Les yeux étincelants, elle tapota légèrement des mains dans un silence absolue et dévisagea les autres couverts.
- Fourchette à desserts, cuillère à desserts, couteau à fromage, énuméra Silas en laissant son côté sombre reprendre le dessus.
Il lui reprit sa main qui trainait sur la table et la remit sur sa cuisse. La jeune femme tourna sa tête vers lui, manifestement inconsciente de ce qu'elle provoquait en lui. Son regard ambré comme le miel suffit à éveiller en lui ce qu'il tentait de vaincre en vain depuis le début de la soirée.
- Je suis vraiment....
Hannah s'interrompit quand une femme se mit entre le sénateur et Silas, le regard rivé sur lui.
- Silas ?
En découvrant la mystérieuse femme qui semblait le connaître, il siffla un juron, un éclat d'agacement dans les yeux.
- Angie, la salua-t-il sans se donner la peine de se lever.

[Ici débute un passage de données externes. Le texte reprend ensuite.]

(** * Monexus x402 micropayment layer: a shallow embedding

    The embedding follows [src/lib/zk] (the commitment/proof engine and the
    nullifier store) and [src/lib/x402/protocol.ts] (payment negotiation,
    settlement and route matching).

    Conventions.
    - A JavaScript string is a [string]; case mapping is the ASCII one
      (addresses, methods and header names are ASCII).
    - A JavaScript number holding a timestamp, a chain id or a status is a [Z].
    - A decoded payment header is read at its declared type, except for the
      nonce: the server prints it without looking at it, so it is a
      [JsValue], a string or an object.
    - An expression that may throw evaluates to a [completion]; a [try]/[catch]
      block is [try_catch].
    - The [ethers] library, the JSON parser and the wallet are collaborators:
      they are fields of the classes [Ethers] and [Wire], or arguments.
    - [Date.now()] and the module-level [usedNullifiers] set live in a
      [World] that is threaded through the effectful functions. *)

From Stdlib Require Import ZArith String Ascii List Bool Lia DecimalString.
From stdpp Require Import base gmap strings.

Import ListNotations.
Set Warnings "-register-all".
Local Open Scope string_scope.
Local Open Scope Z_scope.

(** ** JavaScript runtime helpers *)

Module JS.

(** Normal or abrupt (throw) completion of an expression. *)
Inductive completion (A : Type) : Type :=
| Normal (a : A)
| Throw (message : string).
Arguments Normal {A} a.
Arguments Throw {A} message.

Definition bind {A B} (m : completion A) (k : A -> completion B) : completion B :=
  match m with
  | Normal a => k a
  | Throw e => Throw e
  end.

(** [try { return body } catch (error) { return handler error.message }] *)
Definition try_catch {A} (body : completion A) (handler : string -> A) : A :=
  match body with
  | Normal a => a
  | Throw e => handler e
  end.

Definition lower_ascii (c : ascii) : ascii :=
  let n := nat_of_ascii c in
  if (Nat.leb 65 n && Nat.leb n 90)%bool then ascii_of_nat (n + 32) else c.

Definition upper_ascii (c : ascii) : ascii :=
  let n := nat_of_ascii c in
  if (Nat.leb 97 n && Nat.leb n 122)%bool then ascii_of_nat (n - 32) else c.

Fixpoint map_string (f : ascii -> ascii) (s : string) : string :=
  match s with
  | EmptyString => EmptyString
  | String c t => String (f c) (map_string f t)
  end.

(** [String.prototype.toLowerCase] and [toUpperCase] on ASCII text, where
    they map the letters A-Z and a-z onto each other and nothing else;
    characters outside ASCII, which JavaScript may map too, are left as they
    are. *)
Definition toLowerCase : string -> string := map_string lower_ascii.
Definition toUpperCase : string -> string := map_string upper_ascii.

(** Truthiness of a string value: only the empty string is falsy. *)
Definition truthy (s : string) : bool := negb (String.eqb s "").

(** [a || b] on values that are a string or [null]. *)
Definition or_else (a b : option string) : option string :=
  match a with
  | Some s => if truthy s then a else b
  | None => b
  end.

(** Truthiness of a string that may be [undefined]. *)
Definition present (a : option string) : bool :=
  match a with
  | Some s => truthy s
  | None => false
  end.

(** Split at the first occurrence of [c]: the text before it and the text
    after it; [None] when [c] does not occur. *)
Fixpoint break_at (c : ascii) (s : string) : option (string * string) :=
  match s with
  | EmptyString => None
  | String d t =>
      if Ascii.eqb d c then Some (EmptyString, t)
      else match break_at c t with
           | Some (before, after) => Some (String d before, after)
           | None => None
           end
  end.

(** [Math.floor(ms / 1000)] *)
Definition seconds (ms : Z) : Z := ms / 1000.

(** What [JSON.parse] leaves in a property that is declared a string and
    that the code never inspects before using it: the string, or an object,
    given by the names of its own properties.  The values of those
    properties come from JSON, so none of them is a function. *)
Inductive JsValue : Type :=
| JsString (s : string)
| JsObject (keys : list string).

(** [ToString], which a template literal applies to the value it
    substitutes.  An object is converted by its [toString] method.  The
    inherited one answers "[object Object]".  An own property named
    [toString] hides it and is not callable, and [valueOf], own or inherited,
    yields no primitive value either: the conversion throws a TypeError. *)
Definition ToString (v : JsValue) : completion string :=
  match v with
  | JsString s => Normal s
  | JsObject keys =>
      if existsb (String.eqb "toString") keys
      then Throw "Cannot convert object to primitive value"
      else Normal "[object Object]"
  end.

End JS.

Export JS.

#[global] Instance completion_bind : MBind completion :=
  fun A B k m => JS.bind m k.
#[global] Instance completion_ret : MRet completion :=
  fun A a => Normal a.

(** ** The [ethers] collaborator *)

(** A value passed to [AbiCoder.encode] together with its Solidity type.
    Under type [string] the coder takes whatever value it is handed and
    throws unless it is a string. *)
Inductive AbiValue : Type :=
| abi_uint256 (n : Z)
| abi_bytes32 (h : string)
| abi_address (a : string)
| abi_string (v : JsValue).

Class Ethers : Type := {
  (** [ethers.parseEther]: decimal string to base units; throws on bad input. *)
  parseEther : string -> completion Z;
  (** [ethers.AbiCoder.defaultAbiCoder().encode(types, values)] *)
  abiEncode : list AbiValue -> completion string;
  (** [ethers.keccak256] *)
  keccak256 : string -> string;
  (** [ethers.verifyMessage(ethers.getBytes(digest), signature)]: the
      recovered address; throws on a malformed signature. *)
  verifyMessage : string -> string -> completion string;
}.

(** [ethers.ZeroAddress] *)
Definition ZeroAddress : string := "0x0000000000000000000000000000000000000000".

(** ** Proof engine ([src/lib/zk]) *)

Record ZKProofBlock : Type := {
  amountHash : string;
  senderHash : string;
  receiverHash : string;
  proof_timestamp : Z;
  proof_signature : string;
}.

Record ZKPublicInputs : Type := {
  minAmount : string;
  chainId : Z;
  pi_contractAddress : string;
  pi_bountyId : option string;
}.

Record ZKPaymentProof : Type := {
  commitment : string;
  nullifier : string;
  proof : ZKProofBlock;
  publicInputs : ZKPublicInputs;
}.

Record ZKVerificationResult : Type := {
  zk_valid : bool;
  zk_error : option string;
  zk_commitment : option string;
  zk_nullifier : option string;
}.

Definition zk_reject (msg : string) : ZKVerificationResult :=
  {| zk_valid := false; zk_error := Some msg;
     zk_commitment := None; zk_nullifier := None |}.

(** The process-wide state the protocol reads and writes. *)
Record World : Type := {
  usedNullifiers : gset string;   (* const usedNullifiers = new Set<string>() *)
  dateNow : Z;                    (* Date.now(), milliseconds *)
}.

Definition isNullifierUsed (n : string) (w : World) : bool :=
  bool_decide (n ∈ usedNullifiers w).

Definition markNullifierUsed (n : string) (w : World) : World :=
  {| usedNullifiers := {[ n ]} ∪ usedNullifiers w; dateNow := dateNow w |}.

Definition clearNullifiers (w : World) : World :=
  {| usedNullifiers := ∅; dateNow := dateNow w |}.

Section ProofEngine.
Context `{E : Ethers}.

(** The message the prover signs: keccak256 of the ABI encoding of
    (commitment, nullifier, amountHash, senderHash, receiverHash, timestamp). *)
Definition proofMessage (p : ZKPaymentProof) : completion string :=
  encoded ← abiEncode
    [ abi_bytes32 (commitment p); abi_bytes32 (nullifier p);
      abi_bytes32 (amountHash (proof p)); abi_bytes32 (senderHash (proof p));
      abi_bytes32 (receiverHash (proof p));
      abi_uint256 (proof_timestamp (proof p)) ];
  Normal (keccak256 encoded).

Definition verifyPaymentProof (w : World) (p : ZKPaymentProof)
    (expectedChainId : Z) (expectedContractAddress : string)
  : ZKVerificationResult :=
  try_catch
    (if negb (chainId (publicInputs p) =? expectedChainId) then
       Normal (zk_reject "Chain ID mismatch")
     else if negb (String.eqb (toLowerCase (pi_contractAddress (publicInputs p)))
                              (toLowerCase expectedContractAddress)) then
       Normal (zk_reject "Contract address mismatch")
     else
       let now := seconds (dateNow w) in
       if now - proof_timestamp (proof p) >? 3600 then
         Normal (zk_reject "Proof expired")
       else if proof_timestamp (proof p) >? now + 60 then
         Normal (zk_reject "Proof timestamp in the future")
       else
         message ← proofMessage p;
         recoveredAddress ← verifyMessage message (proof_signature (proof p));
         if (negb (truthy recoveredAddress)
             || String.eqb recoveredAddress ZeroAddress)%bool then
           Normal (zk_reject "Invalid proof signature")
         else
           Normal {| zk_valid := true; zk_error := None;
                     zk_commitment := Some (commitment p);
                     zk_nullifier := Some (nullifier p) |})
    (fun message => zk_reject ("Proof verification failed: " +:+ message)).

End ProofEngine.

(** ** Wire encoding: [JSON.stringify] and base64 *)

Module Json.

Inductive json : Type :=
| JBool (b : bool)
| JNum (n : Z)
| JStr (s : string)
| JArr (items : list json)
| JObj (members : list (string * json)).

(** Decimal rendering of an integer, as in [String(n)]. *)
Definition decimal (n : Z) : string :=
  DecimalString.NilZero.string_of_int (Z.to_int n).

Definition hex_digit (n : nat) : ascii :=
  match get n "0123456789abcdef" with
  | Some c => c
  | None => "0"%char
  end.

Definition dquote : ascii := ascii_of_nat 34.

(** [QuoteJSONString]: escapes for the quote, the backslash and the control
    characters; every other character is copied. *)
Definition escape_ascii (c : ascii) : string :=
  let n := nat_of_ascii c in
  if Nat.eqb n 34 then String "\" (String dquote "")
  else if Nat.eqb n 92 then "\\"
  else if Nat.eqb n 8 then "\b"
  else if Nat.eqb n 12 then "\f"
  else if Nat.eqb n 10 then "\n"
  else if Nat.eqb n 13 then "\r"
  else if Nat.eqb n 9 then "\t"
  else if Nat.ltb n 32 then
    "\u00" +:+ String (hex_digit (n / 16)) (String (hex_digit (n mod 16)) "")
  else String c "".

Fixpoint escape (s : string) : string :=
  match s with
  | EmptyString => ""
  | String c t => escape_ascii c +:+ escape t
  end.

Definition quote (s : string) : string :=
  String dquote (escape s +:+ String dquote "").

Fixpoint join (sep : string) (l : list string) : string :=
  match l with
  | [] => ""
  | [x] => x
  | x :: t => x +:+ sep +:+ join sep t
  end.

Fixpoint stringify (j : json) : string :=
  match j with
  | JBool true => "true"
  | JBool false => "false"
  | JNum n => decimal n
  | JStr s => quote s
  | JArr items => "[" +:+ join "," (map stringify items) +:+ "]"
  | JObj members =>
      "{" +:+ join "," (map (fun kv => quote (fst kv) +:+ ":" +:+ stringify (snd kv))
                            members) +:+ "}"
  end.

(** A property whose value is [undefined] is left out by [JSON.stringify]. *)
Definition optional (k : string) (v : option string) : list (string * json) :=
  match v with
  | Some s => [(k, JStr s)]
  | None => []
  end.

End Json.

Module Base64.

Definition alphabet : string :=
  "ABCDEFGHIJKLMNOPQRSTUVWXYZabcdefghijklmnopqrstuvwxyz0123456789+/".

Definition digit (n : nat) : ascii :=
  match get (n mod 64) alphabet with
  | Some c => c
  | None => "="%char
  end.

Fixpoint encode_bytes (bs : list nat) : string :=
  match bs with
  | [] => ""
  | [a] =>
      String (digit (a / 4)) (String (digit (a mod 4 * 16)) "==")
  | [a; b] =>
      String (digit (a / 4))
        (String (digit (a mod 4 * 16 + b / 16))
           (String (digit (b mod 16 * 4)) "="))
  | a :: b :: c :: rest =>
      String (digit (a / 4))
        (String (digit (a mod 4 * 16 + b / 16))
           (String (digit (b mod 16 * 4 + c / 64))
              (String (digit (c mod 64)) (encode_bytes rest))))
  end%nat.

La grande blonde cilla en la découvrant, puis sur un ton hautain s'écria :
- Je peux savoir qui c'est ?
Hannah chercha désespérément à récupérer sa main. Mais la poigne de Silas se resserra davantage.
- Hannah je vous présente ma maîtresse de l'époque, Angie Freeman.
Stupéfaite qu'il se montre aussi franc que glacial, Hannah détourna la tête en espérant que personne n'ai vu la jalousie qui venait de la transpercer de part et d'autre.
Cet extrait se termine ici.